(* ===== verification/Deliver.v ===== *)
(** * Receiving data leaves the sender alone

    The sender's half of a connection: the write queue, its counters and hints, and the sequence
    numbers of the sender.  [delivers] says that a function changes the state of the socket at
    most by the transitions of FINs, and keeps the sender's half as long as the sending direction
    is open; every function that tcp_data_queue calls does. *)

From stdpp Require Import relations.
From S2P Require Import Prelude TcpTypes Kernel RcvTune Rtt TcpOpt SackGen Minisocks Collapse DataQueue WriteQueue Frame.

(** ** The sender's half *)
Definition snd_part (sk : sock) := (sb_part sk, sack_ok (rx_opt (tp sk)), snd_una (tp sk), snd_nxt (tp sk), write_seq (tp sk)).
(** The states a FIN of the peer leads through while we can still send. *)
Definition sending (s : tcp_state) : bool :=
  match s with TCP_SYN_RECV | TCP_ESTABLISHED | TCP_CLOSE_WAIT => true | _ => false end.
Definition fin_steps : relation tcp_state := rtc (fun s s' => s' = fin_next s).
Definition delivers (sk sk' : sock) : Prop :=
  fin_steps (sk_state sk) (sk_state sk') /\ (sending (sk_state sk) = true -> snd_part sk' = snd_part sk).
Definition tsnd (t t' : tcp_sock) : Prop :=
  (packets_out t', sacked_out t', lost_out t', retrans_out t', highest_sack t', lost_skb_hint t', scoreboard_skb_hint t', sack_ok (rx_opt t'), snd_una t', snd_nxt t', write_seq t') =
  (packets_out t, sacked_out t, lost_out t, retrans_out t, highest_sack t, lost_skb_hint t, scoreboard_skb_hint t, sack_ok (rx_opt t), snd_una t, snd_nxt t, write_seq t).

Lemma sending_fin s s' : fin_steps s s' -> sending s = true -> sending s' = true.
Proof. induction 1 as [|s1 s2 s3 -> _ IH]; [done|]. intros H. apply IH. by destruct s1. Qed.
#[export] Instance delivers_rel : SockRel delivers tsnd.
Proof.
  split.
  - intros sk. split; [apply rtc_refl|done].
  - intros sk1 sk2 sk3 [E1 H1] [E2 H2]. split; [by etrans|]. intros H. rewrite H2; [by apply H1|]. by eapply sending_fin.
  - done.
  - unfold tsnd. congruence.
  - intros sk t. unfold tsnd, delivers, snd_part, sb_part, q_part, hints. intros [= E1 E2 E3 E4 E5 E6 E7 E8 E9 E10 E11]. split; [apply rtc_refl|]. intros _. cbn. by rewrite E1, E2, E3, E4, E5, E6, E7, E8, E9, E10, E11.
Qed.
Notation delivered := (along delivers).

(** Acknowledging does not change the sender's half, nor do the callbacks. *)
Class AckSendLaws {K : Kernel} : Prop := {
  sl_send_ack sk : snd_part (tcp_send_ack sk) = snd_part sk;
  sl_send_ack_state sk : sk_state (tcp_send_ack sk) = sk_state sk;
  sl_delayed_ack sk : snd_part (tcp_send_delayed_ack sk) = snd_part sk;
  sl_delayed_ack_state sk : sk_state (tcp_send_delayed_ack sk) = sk_state sk;
  sl_sigurg sk : snd_part (sk_send_sigurg sk) = snd_part sk;
  sl_sigurg_state sk : sk_state (sk_send_sigurg sk) = sk_state sk;
}.

Section Deliver.
Context {K : Kernel} {W : TimeWait K} {SM : SackModeLaws K} {FL : FreeLaws K} {ML : MemLaws K} {DL : DeliverLaws K} {ST : StateLaws K} {AL : AckSendLaws}.
Implicit Types (sk : sock) (skb : sk_buff) (t : tcp_sock).

Lemma delivers_same sk sk' : sk_state sk' = sk_state sk -> snd_part sk' = snd_part sk -> delivers sk sk'.
Proof using Type. intros E1 E2. split; [rewrite E1; apply rtc_refl|done]. Qed.
Lemma d_kfree sk b : delivered sk (kfree_skb sk b).
Proof using FL. rewrite kfree_skb_spec. by apply delivers_same. Qed.
Lemma d_kfree_all q : forall sk, delivered sk (foldl kfree_skb sk q).
Proof using FL. induction q as [|b q IH]; intros sk; cbn; [by apply delivers_same|]. exact (along_step delivers _ _ _ (d_kfree sk b) (IH _)). Qed.
Lemma d_reclaim_ sk : delivered sk (sk_mem_reclaim_ sk).
Proof using ML. rewrite mem_reclaim_spec. by apply delivers_same. Qed.
Lemma d_schedule_ sk n : delivered sk (sk_mem_schedule_ sk n).
Proof using ML. unfold along. cbn. rewrite mem_schedule_spec. by apply delivers_same. Qed.
Lemma d_data_ready sk : delivered sk (sk_data_ready sk).
Proof using DL. rewrite data_ready_spec. by apply delivers_same. Qed.
Lemma d_state_change sk : delivered sk (sk_state_change sk).
Proof using ST. rewrite state_change_spec. by apply delivers_same. Qed.
Lemma d_fast_path sk : delivered sk (tcp_fast_path_check sk).
Proof using DL. rewrite fast_path_check_spec. by apply delivers_same. Qed.
Lemma d_send_ack sk : delivered sk (tcp_send_ack sk).
Proof using AL. apply delivers_same; [apply sl_send_ack_state|apply sl_send_ack]. Qed.
Lemma d_delayed_ack sk : delivered sk (tcp_send_delayed_ack sk).
Proof using AL. apply delivers_same; [apply sl_delayed_ack_state|apply sl_delayed_ack]. Qed.
Lemma d_sigurg sk : delivered sk (sk_send_sigurg sk).
Proof using AL. apply delivers_same; [apply sl_sigurg_state|apply sl_sigurg]. Qed.
#[local] Hint Resolve d_kfree d_kfree_all d_reclaim_ d_schedule_ d_data_ready d_state_change d_fast_path d_send_ack d_delayed_ack d_sigurg : frame.

(** ** Memory *)
Lemma d_rmem_schedule sk n : delivered sk (sk_rmem_schedule sk n).
Proof using ML. cbv delta [sk_rmem_schedule]. frame_go. Qed.
Lemma d_reclaim sk : delivered sk (sk_mem_reclaim sk).
Proof using ML. cbv delta [sk_mem_reclaim]. frame_go. Qed.
Lemma d_charge sk n : delivered sk (sk_mem_charge sk n).
Proof using Type. cbv delta [sk_mem_charge]. frame_go. Qed.
#[local] Hint Resolve d_rmem_schedule d_reclaim d_charge : frame.
Lemma d_owner skb sk : delivered sk (skb_set_owner_r skb sk).
Proof using Type. cbv delta [skb_set_owner_r]. frame_go. Qed.
Lemma d_collapse_find q : forall sk s, delivered sk (collapse_find sk q s).
Proof using FL. induction q as [|b q IH]; intros; cbn [collapse_find]; frame_go. Qed.
Lemma d_collapse_copy q : forall sk n c s, delivered sk (collapse_copy sk n q c s).
Proof using FL. induction q as [|b q IH]; intros; cbn [collapse_copy]; frame_go. Qed.
#[local] Hint Resolve d_owner d_collapse_find d_collapse_copy : frame.
Lemma d_collapse_loop fuel : forall sk q s e, delivered sk (collapse_loop fuel sk q s e).
Proof using FL. induction fuel as [|fuel IH]; intros; cbn [collapse_loop]; frame_go. Qed.
#[local] Hint Resolve d_collapse_loop : frame.
Lemma d_collapse sk q s e : delivered sk (tcp_collapse sk q s e).
Proof using FL. cbv delta [tcp_collapse]. frame_go. Qed.
#[local] Hint Resolve d_collapse : frame.
Lemma d_collapse_ofo_loop q : forall sk seg s e, delivered sk (collapse_ofo_loop sk seg q s e).
Proof using FL. induction q as [|b q IH]; intros; cbn [collapse_ofo_loop]; frame_go. Qed.
#[local] Hint Resolve d_collapse_ofo_loop : frame.
Lemma d_collapse_ofo sk : delivered sk (tcp_collapse_ofo_queue sk).
Proof using FL. cbv delta [tcp_collapse_ofo_queue]. frame_go. Qed.
Lemma d_sack_reset sk : delivered sk (sk <| tp; rx_opt := tcp_sack_reset (rx_opt (tp sk)) |>).
Proof using SM. rewrite tcp_sack_reset_spec. by apply delivers_same. Qed.
#[local] Hint Resolve d_collapse_ofo d_sack_reset : frame.
Lemma d_prune_ofo sk : delivered sk (tcp_prune_ofo_queue sk).
Proof using SM FL ML. cbv delta [tcp_prune_ofo_queue]. frame_go. Qed.
Lemma d_clamp sk : delivered sk (tcp_clamp_window sk).
Proof using Type. cbv delta [tcp_clamp_window]. frame_go. Qed.
#[local] Hint Resolve d_prune_ofo d_clamp : frame.
Lemma d_prune sk : delivered sk (tcp_prune_queue sk).
Proof using SM FL ML. cbv delta [tcp_prune_queue]. frame_go. Qed.
#[local] Hint Resolve d_prune : frame.
Lemma d_try_rmem sk n : delivered sk (tcp_try_rmem_schedule sk n).
Proof using SM FL ML. cbv delta [tcp_try_rmem_schedule]. frame_go. Qed.
#[local] Hint Resolve d_try_rmem : frame.

(** ** Segments *)
Lemma d_dsack_set sk s e : delivered sk (tcp_dsack_set sk s e).
Proof using Type. cbv delta [tcp_dsack_set]. frame_go. Qed.
#[local] Hint Resolve d_dsack_set : frame.
Lemma d_dsack_extend sk s e : delivered sk (tcp_dsack_extend sk s e).
Proof using Type. cbv delta [tcp_dsack_extend]. frame_go. Qed.
Lemma d_incr_quickack sk : delivered sk (tcp_incr_quickack sk).
Proof using Type. cbv delta [tcp_incr_quickack]. frame_go. Qed.
#[local] Hint Resolve d_dsack_extend d_incr_quickack : frame.
Lemma d_quickack sk : delivered sk (tcp_enter_quickack_mode sk).
Proof using Type. cbv delta [tcp_enter_quickack_mode]. frame_go. Qed.
Lemma d_schedule_ack sk : delivered sk (inet_csk_schedule_ack sk).
Proof using Type. cbv delta [inet_csk_schedule_ack]. frame_go. Qed.
#[local] Hint Resolve d_quickack d_schedule_ack : frame.
Lemma d_send_dupack sk skb : delivered sk (tcp_send_dupack sk skb).
Proof using AL. cbv delta [tcp_send_dupack]. frame_go. Qed.
Lemma d_set_sacks t r : tsnd t (set_sacks t r).
Proof using Type. by destruct r. Qed.
#[local] Hint Resolve d_send_dupack d_set_sacks : frame.
Lemma d_coalesce t : tsnd t (tcp_sack_maybe_coalesce t).
Proof using Type. unfold tcp_sack_maybe_coalesce. cbn zeta. frame_tcp. Qed.
#[local] Hint Resolve d_coalesce : frame.
Lemma d_new_ofo sk s e : delivered sk (tcp_sack_new_ofo_skb sk s e).
Proof using Type. unfold tcp_sack_new_ofo_skb. cbn zeta. repeat case_match; apply (sr_tp (R := delivers)); frame_tcp. Qed.
Lemma d_sack_remove t : tsnd t (tcp_sack_remove t).
Proof using Type. unfold tcp_sack_remove. cbn zeta. destruct (out_of_order_queue t); [done|apply d_set_sacks]. Qed.
Lemma d_measure_mss sk skb : delivered sk (tcp_measure_rcv_mss sk skb).
Proof using Type. unfold tcp_measure_rcv_mss. cbn zeta. by cases_if; apply delivers_same. Qed.
Lemma d_rtt_update t n b : tsnd t (tcp_rcv_rtt_update t n b).
Proof using Type. unfold tcp_rcv_rtt_update. cbn zeta. by case_match. Qed.
#[local] Hint Resolve d_new_ofo d_sack_remove d_measure_mss d_rtt_update : frame.
Lemma d_rtt_measure t : tsnd t (tcp_rcv_rtt_measure t).
Proof using Type. unfold tcp_rcv_rtt_measure. cbn zeta. frame_tcp. Qed.
Lemma d_measure_ts sk skb : delivered sk (tcp_rcv_rtt_measure_ts sk skb).
Proof using Type. cbv delta [tcp_rcv_rtt_measure_ts]. frame_go. Qed.
Lemma d_grow_window sk skb : delivered sk (tcp_grow_window sk skb).
Proof using Type. cbv delta [tcp_grow_window]. frame_go. Qed.
Lemma d_check_ce sk skb : delivered sk (TCP_ECN_check_ce sk skb).
Proof using Type. unfold TCP_ECN_check_ce. cbn zeta. frame_go. Qed.
#[local] Hint Resolve d_rtt_measure d_measure_ts d_grow_window d_check_ce : frame.
Lemma d_event sk skb : delivered sk (tcp_event_data_recv sk skb).
Proof using ML. cbv delta [tcp_event_data_recv]. frame_go. Qed.
Lemma d_space_adjust sk : delivered sk (tcp_rcv_space_adjust sk).
Proof using Type. unfold tcp_rcv_space_adjust. cbn zeta. by cases_if; apply delivers_same. Qed.
#[local] Hint Resolve d_event d_space_adjust : frame.
Lemma d_fin_transition sk : delivered sk (fin_transition sk).
Proof using ST AL.
  unfold along, delivers. cbn. assert (H : fin_steps (sk_state sk) (fin_next (sk_state sk))) by (by apply rtc_once). unfold fin_transition.
  destruct (sk_state sk) eqn:E; cbn [fin_next] in H; rewrite ?set_state_spec, ?time_wait_done, ?done_state; (split; [by rewrite ?E|done]).
Qed.
#[local] Hint Resolve d_fin_transition : frame.
Lemma d_set_flag sk f : delivered sk (sock_set_flag sk f).
Proof using Type. by apply delivers_same. Qed.
#[local] Hint Resolve d_set_flag : frame.
Lemma d_fin sk : delivered sk (tcp_fin sk).
Proof using SM FL ML ST AL. cbv delta [tcp_fin]. frame_go. Qed.
#[local] Hint Resolve d_fin : frame.
Lemma d_ofo_loop fuel : forall sk d, delivered sk (ofo_loop fuel sk d).
Proof using SM FL ML ST AL. induction fuel as [|fuel IH]; intros; cbn [ofo_loop]; frame_go. Qed.
Lemma d_ofo_queue sk : delivered sk (tcp_ofo_queue sk).
Proof using SM FL ML ST AL. apply d_ofo_loop. Qed.
Lemma d_clean_covered q : forall sk e, delivered sk (clean_covered sk e q).
Proof using FL. induction q as [|b q IH]; intros; cbn [clean_covered]; frame_go. Qed.
Lemma d_add_sack sk s e : delivered sk (add_sack sk s e).
Proof using Type. cbv delta [add_sack]. frame_go. Qed.
#[local] Hint Resolve d_ofo_queue d_clean_covered d_add_sack : frame.
Lemma d_ofo_insert sk skb : delivered sk (ofo_insert sk skb).
Proof using FL. unfold ofo_insert. cbn zeta. frame_go. Qed.
#[local] Hint Resolve d_ofo_insert : frame.
Lemma d_queue_ofo sk skb : delivered sk (queue_ofo sk skb).
Proof using FL. cbv delta [queue_ofo]. frame_go. Qed.
Lemma d_out_of_window sk : delivered sk (out_of_window sk).
Proof using Type. cbv delta [out_of_window]. frame_go. Qed.
Lemma d_in_sequence sk skb n : delivered sk (in_sequence sk skb n).
Proof using SM FL ML DL ST AL. cbv delta [in_sequence]. frame_go. Qed.
#[local] Hint Resolve d_queue_ofo d_out_of_window d_in_sequence : frame.
Lemma d_queue_and_out sk skb n : delivered sk (queue_and_out sk skb n).
Proof using SM FL ML DL ST AL. cbv delta [queue_and_out]. frame_go. Qed.
Lemma d_ucopy sk skb : delivered sk (ucopy_data sk skb).
Proof using Type. cbv delta [ucopy_data]. frame_go. Qed.
Lemma d_accept_cwr t skb : tsnd t (TCP_ECN_accept_cwr t skb).
Proof using Type. unfold TCP_ECN_accept_cwr. by case_match. Qed.
#[local] Hint Resolve d_queue_and_out d_ucopy d_accept_cwr : frame.
Lemma d_data_queue sk skb : delivered sk (tcp_data_queue sk skb).
Proof using SM FL ML DL ST AL. cbv delta [tcp_data_queue]. frame_go. Qed.
End Deliver.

Task details -
Retype only the lines running from the top of the listing to the line that holds "Definition sending (s", both ends included.

Task output -
(* ===== verification/Deliver.v ===== *)
(** * Receiving data leaves the sender alone

    The sender's half of a connection: the write queue, its counters and hints, and the sequence
    numbers of the sender.  [delivers] says that a function changes the state of the socket at
    most by the transitions of FINs, and keeps the sender's half as long as the sending direction
    is open; every function that tcp_data_queue calls does. *)

From stdpp Require Import relations.
From S2P Require Import Prelude TcpTypes Kernel RcvTune Rtt TcpOpt SackGen Minisocks Collapse DataQueue WriteQueue Frame.

(** ** The sender's half *)
Definition snd_part (sk : sock) := (sb_part sk, sack_ok (rx_opt (tp sk)), snd_una (tp sk), snd_nxt (tp sk), write_seq (tp sk)).
(** The states a FIN of the peer leads through while we can still send. *)
Definition sending (s : tcp_state) : bool :=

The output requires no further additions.